══ Dataset

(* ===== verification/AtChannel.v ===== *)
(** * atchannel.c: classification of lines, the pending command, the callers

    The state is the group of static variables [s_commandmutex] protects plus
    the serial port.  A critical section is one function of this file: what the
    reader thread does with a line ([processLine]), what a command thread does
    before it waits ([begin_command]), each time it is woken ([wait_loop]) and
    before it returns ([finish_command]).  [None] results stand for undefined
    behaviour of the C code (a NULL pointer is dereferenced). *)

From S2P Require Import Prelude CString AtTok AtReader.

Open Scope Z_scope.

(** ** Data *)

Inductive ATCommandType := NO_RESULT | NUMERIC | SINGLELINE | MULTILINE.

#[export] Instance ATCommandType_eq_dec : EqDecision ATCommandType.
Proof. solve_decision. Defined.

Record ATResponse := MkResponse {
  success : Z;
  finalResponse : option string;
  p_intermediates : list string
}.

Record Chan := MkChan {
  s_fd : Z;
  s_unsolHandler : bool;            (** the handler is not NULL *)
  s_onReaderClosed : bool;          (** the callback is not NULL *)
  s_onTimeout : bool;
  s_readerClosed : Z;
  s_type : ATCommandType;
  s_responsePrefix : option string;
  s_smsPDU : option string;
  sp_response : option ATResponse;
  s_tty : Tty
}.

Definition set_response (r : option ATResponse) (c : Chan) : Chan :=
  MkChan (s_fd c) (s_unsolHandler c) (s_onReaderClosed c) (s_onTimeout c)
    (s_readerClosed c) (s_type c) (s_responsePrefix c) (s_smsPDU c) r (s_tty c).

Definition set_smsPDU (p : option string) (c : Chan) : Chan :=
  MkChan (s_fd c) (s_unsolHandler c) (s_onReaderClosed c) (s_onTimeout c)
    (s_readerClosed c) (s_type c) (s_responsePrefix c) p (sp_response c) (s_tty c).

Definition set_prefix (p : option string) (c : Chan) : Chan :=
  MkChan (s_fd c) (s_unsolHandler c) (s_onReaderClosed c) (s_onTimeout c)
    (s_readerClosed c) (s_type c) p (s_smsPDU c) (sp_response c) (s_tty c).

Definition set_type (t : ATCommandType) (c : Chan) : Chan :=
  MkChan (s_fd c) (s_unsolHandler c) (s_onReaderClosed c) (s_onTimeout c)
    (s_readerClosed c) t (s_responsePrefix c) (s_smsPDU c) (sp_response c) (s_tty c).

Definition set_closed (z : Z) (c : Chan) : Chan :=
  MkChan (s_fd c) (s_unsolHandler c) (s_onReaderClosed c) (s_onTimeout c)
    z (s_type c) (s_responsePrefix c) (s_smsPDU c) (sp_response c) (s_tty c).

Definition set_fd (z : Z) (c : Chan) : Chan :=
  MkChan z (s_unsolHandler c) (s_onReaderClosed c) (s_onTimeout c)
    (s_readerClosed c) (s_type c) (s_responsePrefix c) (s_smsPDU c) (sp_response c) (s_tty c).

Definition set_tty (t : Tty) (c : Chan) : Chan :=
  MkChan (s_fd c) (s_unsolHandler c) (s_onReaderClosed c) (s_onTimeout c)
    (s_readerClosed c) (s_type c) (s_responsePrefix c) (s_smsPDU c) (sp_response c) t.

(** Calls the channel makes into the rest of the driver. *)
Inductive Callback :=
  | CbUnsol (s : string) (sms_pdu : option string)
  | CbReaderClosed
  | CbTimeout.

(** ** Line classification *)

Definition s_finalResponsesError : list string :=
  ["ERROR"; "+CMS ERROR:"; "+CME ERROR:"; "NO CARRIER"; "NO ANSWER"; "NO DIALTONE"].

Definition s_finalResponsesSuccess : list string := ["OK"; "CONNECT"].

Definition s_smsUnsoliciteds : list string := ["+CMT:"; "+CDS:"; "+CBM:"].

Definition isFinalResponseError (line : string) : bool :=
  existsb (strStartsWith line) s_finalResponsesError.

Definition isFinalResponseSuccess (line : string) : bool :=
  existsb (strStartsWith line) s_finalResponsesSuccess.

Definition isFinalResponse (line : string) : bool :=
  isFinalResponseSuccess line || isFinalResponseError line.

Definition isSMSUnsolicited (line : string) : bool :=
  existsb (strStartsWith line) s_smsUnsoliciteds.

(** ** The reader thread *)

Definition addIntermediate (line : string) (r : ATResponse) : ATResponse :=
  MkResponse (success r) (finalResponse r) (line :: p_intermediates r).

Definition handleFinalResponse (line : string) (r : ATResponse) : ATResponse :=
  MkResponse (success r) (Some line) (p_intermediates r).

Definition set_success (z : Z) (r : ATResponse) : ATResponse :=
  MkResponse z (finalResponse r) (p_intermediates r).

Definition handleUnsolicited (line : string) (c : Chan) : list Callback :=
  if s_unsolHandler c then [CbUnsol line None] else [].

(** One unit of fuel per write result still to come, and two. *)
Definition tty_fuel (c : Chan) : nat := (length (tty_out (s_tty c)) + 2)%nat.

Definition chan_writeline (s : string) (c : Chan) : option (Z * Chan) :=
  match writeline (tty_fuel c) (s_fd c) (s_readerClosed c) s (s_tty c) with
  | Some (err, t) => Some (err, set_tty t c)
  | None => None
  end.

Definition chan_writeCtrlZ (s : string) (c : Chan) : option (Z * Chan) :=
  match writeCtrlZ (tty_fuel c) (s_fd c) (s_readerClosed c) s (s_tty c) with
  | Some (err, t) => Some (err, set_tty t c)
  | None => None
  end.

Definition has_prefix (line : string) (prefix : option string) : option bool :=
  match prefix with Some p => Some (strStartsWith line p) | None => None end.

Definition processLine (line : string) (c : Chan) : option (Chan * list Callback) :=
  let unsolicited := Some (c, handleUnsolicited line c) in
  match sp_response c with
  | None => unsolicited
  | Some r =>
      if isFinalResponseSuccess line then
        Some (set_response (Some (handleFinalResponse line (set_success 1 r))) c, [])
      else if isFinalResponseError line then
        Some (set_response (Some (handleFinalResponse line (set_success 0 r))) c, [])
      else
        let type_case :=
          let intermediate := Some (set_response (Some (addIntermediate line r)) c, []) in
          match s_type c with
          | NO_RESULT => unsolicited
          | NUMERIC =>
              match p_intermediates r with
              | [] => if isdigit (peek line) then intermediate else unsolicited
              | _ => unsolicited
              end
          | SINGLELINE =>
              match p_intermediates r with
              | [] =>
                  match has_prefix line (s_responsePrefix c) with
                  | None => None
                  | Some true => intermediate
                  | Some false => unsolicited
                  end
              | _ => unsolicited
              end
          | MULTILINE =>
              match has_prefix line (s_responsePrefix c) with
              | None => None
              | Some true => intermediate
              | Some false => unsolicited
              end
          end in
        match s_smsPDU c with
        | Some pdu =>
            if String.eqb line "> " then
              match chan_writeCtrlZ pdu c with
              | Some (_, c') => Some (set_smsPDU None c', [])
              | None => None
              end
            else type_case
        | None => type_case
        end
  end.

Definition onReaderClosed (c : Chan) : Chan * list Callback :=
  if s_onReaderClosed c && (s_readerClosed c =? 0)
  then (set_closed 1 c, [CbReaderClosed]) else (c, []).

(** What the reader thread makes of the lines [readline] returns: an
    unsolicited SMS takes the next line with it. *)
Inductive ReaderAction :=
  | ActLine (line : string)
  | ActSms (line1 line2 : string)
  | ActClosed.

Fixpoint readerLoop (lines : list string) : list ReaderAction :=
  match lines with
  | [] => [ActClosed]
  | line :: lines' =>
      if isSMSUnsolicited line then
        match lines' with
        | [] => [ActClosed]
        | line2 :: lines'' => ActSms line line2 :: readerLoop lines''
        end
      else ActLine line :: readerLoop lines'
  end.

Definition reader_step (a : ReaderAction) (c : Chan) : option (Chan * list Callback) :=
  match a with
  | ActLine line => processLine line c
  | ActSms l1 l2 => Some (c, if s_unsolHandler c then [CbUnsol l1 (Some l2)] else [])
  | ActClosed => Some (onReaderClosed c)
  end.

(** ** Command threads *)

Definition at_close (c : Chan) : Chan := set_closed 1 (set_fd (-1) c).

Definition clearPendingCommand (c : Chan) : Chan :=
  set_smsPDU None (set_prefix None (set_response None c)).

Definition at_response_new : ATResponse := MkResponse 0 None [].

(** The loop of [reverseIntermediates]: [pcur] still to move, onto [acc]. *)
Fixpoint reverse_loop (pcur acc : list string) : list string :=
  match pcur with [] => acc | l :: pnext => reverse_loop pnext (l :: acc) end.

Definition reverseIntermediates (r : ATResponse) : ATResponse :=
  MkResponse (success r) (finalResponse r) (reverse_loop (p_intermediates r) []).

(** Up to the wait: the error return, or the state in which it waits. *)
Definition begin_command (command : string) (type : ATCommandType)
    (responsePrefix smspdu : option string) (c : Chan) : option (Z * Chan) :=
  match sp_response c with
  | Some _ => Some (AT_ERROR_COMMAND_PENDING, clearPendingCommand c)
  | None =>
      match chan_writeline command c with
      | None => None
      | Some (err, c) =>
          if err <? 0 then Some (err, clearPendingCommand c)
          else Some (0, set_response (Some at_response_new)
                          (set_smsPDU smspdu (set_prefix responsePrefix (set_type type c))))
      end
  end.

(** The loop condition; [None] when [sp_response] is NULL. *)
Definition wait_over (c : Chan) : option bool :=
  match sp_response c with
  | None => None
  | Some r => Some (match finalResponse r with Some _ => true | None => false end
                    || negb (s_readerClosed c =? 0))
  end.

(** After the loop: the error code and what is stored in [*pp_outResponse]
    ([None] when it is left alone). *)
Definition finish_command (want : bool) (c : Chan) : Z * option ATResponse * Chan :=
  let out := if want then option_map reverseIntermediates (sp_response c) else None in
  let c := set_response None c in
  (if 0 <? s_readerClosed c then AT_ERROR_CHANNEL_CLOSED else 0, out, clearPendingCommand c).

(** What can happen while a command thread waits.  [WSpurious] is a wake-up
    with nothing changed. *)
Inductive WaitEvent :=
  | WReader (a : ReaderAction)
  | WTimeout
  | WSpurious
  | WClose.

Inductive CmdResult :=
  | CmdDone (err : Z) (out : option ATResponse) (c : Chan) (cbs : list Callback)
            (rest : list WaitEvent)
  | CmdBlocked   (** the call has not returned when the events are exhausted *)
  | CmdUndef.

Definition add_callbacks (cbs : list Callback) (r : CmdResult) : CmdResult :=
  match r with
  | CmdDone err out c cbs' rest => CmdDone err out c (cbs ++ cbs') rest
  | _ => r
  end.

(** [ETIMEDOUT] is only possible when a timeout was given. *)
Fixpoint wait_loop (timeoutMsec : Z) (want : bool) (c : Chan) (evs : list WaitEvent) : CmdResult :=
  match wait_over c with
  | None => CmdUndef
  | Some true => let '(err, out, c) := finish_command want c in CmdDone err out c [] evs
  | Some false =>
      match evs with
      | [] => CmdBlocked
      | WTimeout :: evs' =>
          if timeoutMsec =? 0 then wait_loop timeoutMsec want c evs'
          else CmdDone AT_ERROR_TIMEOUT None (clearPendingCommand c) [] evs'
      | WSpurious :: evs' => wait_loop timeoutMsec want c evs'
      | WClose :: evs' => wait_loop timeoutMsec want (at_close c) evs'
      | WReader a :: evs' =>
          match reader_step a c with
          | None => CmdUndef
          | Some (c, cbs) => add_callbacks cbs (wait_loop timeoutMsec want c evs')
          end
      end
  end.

════

§ **Your task**:
Among the records above, extract exactly the lines from the line with "(** What the" to the line with "if isSMSUnsolicited line then", both lines included, and leave out the rest.

§ **Written solution**:
(** What the reader thread makes of the lines [readline] returns: an
    unsolicited SMS takes the next line with it. *)
Inductive ReaderAction :=
  | ActLine (line : string)
  | ActSms (line1 line2 : string)
  | ActClosed.

Fixpoint readerLoop (lines : list string) : list ReaderAction :=
  match lines with
  | [] => [ActClosed]
  | line :: lines' =>
      if isSMSUnsolicited line then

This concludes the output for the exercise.